Sunday, July 22, 2018

How my 2008 trip to Washington, D.C. became something more a decade later

Me, 10 years ago, in the place I now live. 
Readers of this blog, if there are any left, will know that I am prone to (excessive?) reflection, retrospection, and nostalgia, and obsessed with anniversaries. 10-year anniversaries seem particularly potent reflection-inducers for me, perhaps because as a relatively young person, I'm still weirded out by by the fact that I am now able to start thinking of my life in terms of decades.

So all week I've been thinking about a trip I took to D.C. in 2008, exactly 10 years ago. It was my first time in the city. I went with my father, and we went to all the sights: the Mall, the Washington Monument, the Lincoln and Jefferson Memorials, the National Archives, Capitol Hill, the Supreme Court, the White House (we got tours of both, thanks to Bush administration connections), Georgteown, Arlington Cemetery, Mt. Vernon, and perhaps other D.C.-area things I'm forgetting.*

At JFK's Flame 

At the Marine Corps Memorial, in front of which I would finish the Marine Corps Marathon 9 years later.

Haaaaave ya met Abe?  
At the front of the National Mall
With my father  
I stood in this very spot on Saturday

Showing state pride 

Statesmanship 

It had to be done
We also went to Annapolis to visit the Naval Academy, back when I thought I might be interested in that kind of thing. On the way back, we stopped at a theater (my father thinks it was this one) and saw The Dark Knight on opening day, which became important to me later for other reasons.

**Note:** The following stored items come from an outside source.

(** [*at], where [at] is [&state->head] or [&previous->next]. *)
Definition at_get (s : LspWork) (previous : option nat) : option (option nat) :=
  match previous with
  | None => Some (head s)
  | Some p => let* q := nodes s !! p in Some (next q)
  end.
(** The node [a] out of the list: [*at = item->next], the tail, the counts and
    [free]. *)
Definition unlink (s : LspWork) (previous : option nat) (a : nat) (item : LspQueued) : option LspWork :=
  let* (h, hd) :=
    match previous with
    | None => Some (nodes s, next item)
    | Some p => let* h := set_link (nodes s) p (next item) in Some (h, head s)
    end in
  let tl_ := if bool_decide (tail s = Some a) then previous else tail s in
  Some (mkQueue (input s) (delete a h) (fresh_node s) hd tl_ (u64 (count s - 1)) (u64 (bytes_ s - strlen (body item))) (id s)).
(** The first queued cancellation of the running request, taken out. *)
Fixpoint poll_queue (fuel : nat) (memory : bool) (s : LspWork) (previous : option nat) : option (option LspWork) :=
  match fuel with
  | O => None
  | S f =>
      let* at_ := at_get s previous in
      match at_ with
      | None => Some None
      | Some a =>
          let* item := nodes s !! a in
          let* found := (if may_cancel item then lsp_cancel_matches memory (body item) (id s) else Some false) in
          if found : bool then let* s := unlink s previous a item in Some (Some s)
          else poll_queue f memory s (Some a)
      end
  end.
(** The new last node. *)
Definition queue_append (s : LspWork) (b : bytes) (cancel : bool) : option LspWork :=
  let a := fresh_node s in
  let h := <[a := mkQueued b cancel None]> (nodes s) in
  let* (h, hd) :=
    match tail s with
    | Some t => let* h := set_link h t (Some a) in Some (h, head s)
    | None => Some (h, Some a)
    end in
  Some (mkQueue (input s) h (S a) hd (Some a) (u64 (count s + 1)) (u64 (bytes_ s + strlen b)) (id s)).
(** The messages at hand, up to the limits; [item_memory] says whether the
    node of a turn can be allocated. *)
Fixpoint read_ahead (fuel : nat) (memory : bool) (item_memory : nat -> bool) (s : LspWork) : option (bool * LspWork) :=
  match fuel with
  | O => None
  | S f =>
      if (count s <? 64) && (bytes_ s <? 16 * 1024 * 1024) then
        let* (r, i) := input_next false (input s) in
        let s := with_input s i in
        match r with
        | None => Some (false, s)
        | Some b =>
            let* cancel := lsp_is_cancel memory b in
            let* found := (if cancel : bool then lsp_cancel_matches memory b (id s) else Some false) in
            if found : bool then Some (true, s)
            else if negb (item_memory f) then Some (true, with_input s (input_fail (input s)))
            else let* s := queue_append s b cancel in read_ahead f memory item_memory s
        end
      else Some (false, s)
  end.
Definition lsp_work_poll (memory : bool) (item_memory : nat -> bool) (s : LspWork) : option (bool * LspWork) :=
  let* r := poll_queue (S (size (nodes s))) memory s None in
  match r with
  | Some s => Some (true, s)
  | None => read_ahead 65 memory item_memory s
  end.
Definition lsp_work_next (wait : bool) (s : LspWork) : option (option bytes * LspWork) :=
  match head s with
  | None => let* (r, i) := input_next wait (input s) in Some (r, with_input s i)
  | Some a =>
      let* item := nodes s !! a in
      let hd := next item in
      let tl_ := match hd with None => None | Some _ => tail s end in
      Some (Some (body item),
            mkQueue (input s) (delete a (nodes s)) (fresh_node s) hd tl_ (u64 (count s - 1)) (u64 (bytes_ s - strlen (body item))) (id s))
  end.
Definition work_start (i : I) : LspWork := mkQueue i ∅ 0 None None 0 0 None.
End Work.
Arguments LspWork : clear implicits.

(** ** Settings *)

Definition lsp_work_setting (text : option bytes) (fallback maximum : Z) : Z :=
  match text with
  | None => fallback
  | Some t =>
      if (cstr_get t <? 48) || (57 <? cstr_get t) then fallback
      else
        match strtoull t 0 with
        | (Some n, []) => if (n =? 0) || (maximum <? n) then fallback else n
        | _ => fallback
        end
  end.

(** Ticks of [clock] in a second, as POSIX fixes them. *)
Definition CLOCKS_PER_SEC : Z := 1000000.
(** The budget of the next request, from the settings [DYN_LSP_MAX_WORK] and
    [DYN_LSP_CPU_MS]. *)
Definition lsp_work_begin {I} (max_work cpu_ms : option bytes) (now : Z) (s : LspWork I) : LspWork I * DynWork :=
  let units := lsp_work_setting max_work 100000000 UINT64_MAX in
  let milliseconds := lsp_work_setting cpu_ms 2000 60000 in
  (mkQueue (input s) (nodes s) (fresh_node s) (head s) (tail s) (count s) (bytes_ s) None,
   mkWork units 0 (now + milliseconds * CLOCKS_PER_SEC / 1000) DYN_WORK_RUNNING).

(** ** What the queue promises *)

(** The queue as a list, its contents with their flags. *)
Abbreviation queue := (list (bytes * bool)).
Definition total (q : queue) : Z := fold_right (fun x n => strlen (fst x) + n) 0 q.
(** A text is allocated or not, but the comparison always has a result. *)
Definition cancels (memory : bool) (id : option bytes) (b : bytes) : bool :=
  bool_decide (lsp_cancel_matches memory b id = Some true).
Definition cancel_message (memory : bool) (b : bytes) : bool := bool_decide (lsp_is_cancel memory b = Some true).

At the time, I had a vague interest in politics, stimulated by the ongoing election, which was only about to get weirder; the financial crisis of fall 2008 was still a few weeks away, though the price of oil reached an all-time high the week we were there. I didn't fully understand the world of politics, but was on the cusp of starting to. I didn't think I necessarily wanted to go into politics (whatever that means), though the 2008 election would ultimately help to change that. At the time, this was just a fun trip with my Dad.

But 10 years later, I live here. The sights I saw then I walk or run by almost every day; they haven't gone anywhere, and I know exactly where they all are, which makes it a lot easier than usual to place my nostalgia in context. It's also very easy to return to the exact same places. I mean, I live on Capitol Hill. It turns out this trip was more important than I could have possibly realized. It set in motion and prepared me for the next 10 years of my life, three of which I have now spent in D.C., with long stints during two others. That fact offers me more to ponder than the typical ruminations inspired by the mere passage of time. Among other things, it makes me wonder: What am I doing now that might actually be foreshadowing my future?

Obviously, right now I don't know. But I guess I'll find out with another ten years gone.

*But one thing I'll certainly never forget is getting rained on while walking by the Korean War memorial, and seeing the bronze soldiers there as they are meant to be seen: walking through the rain themselves.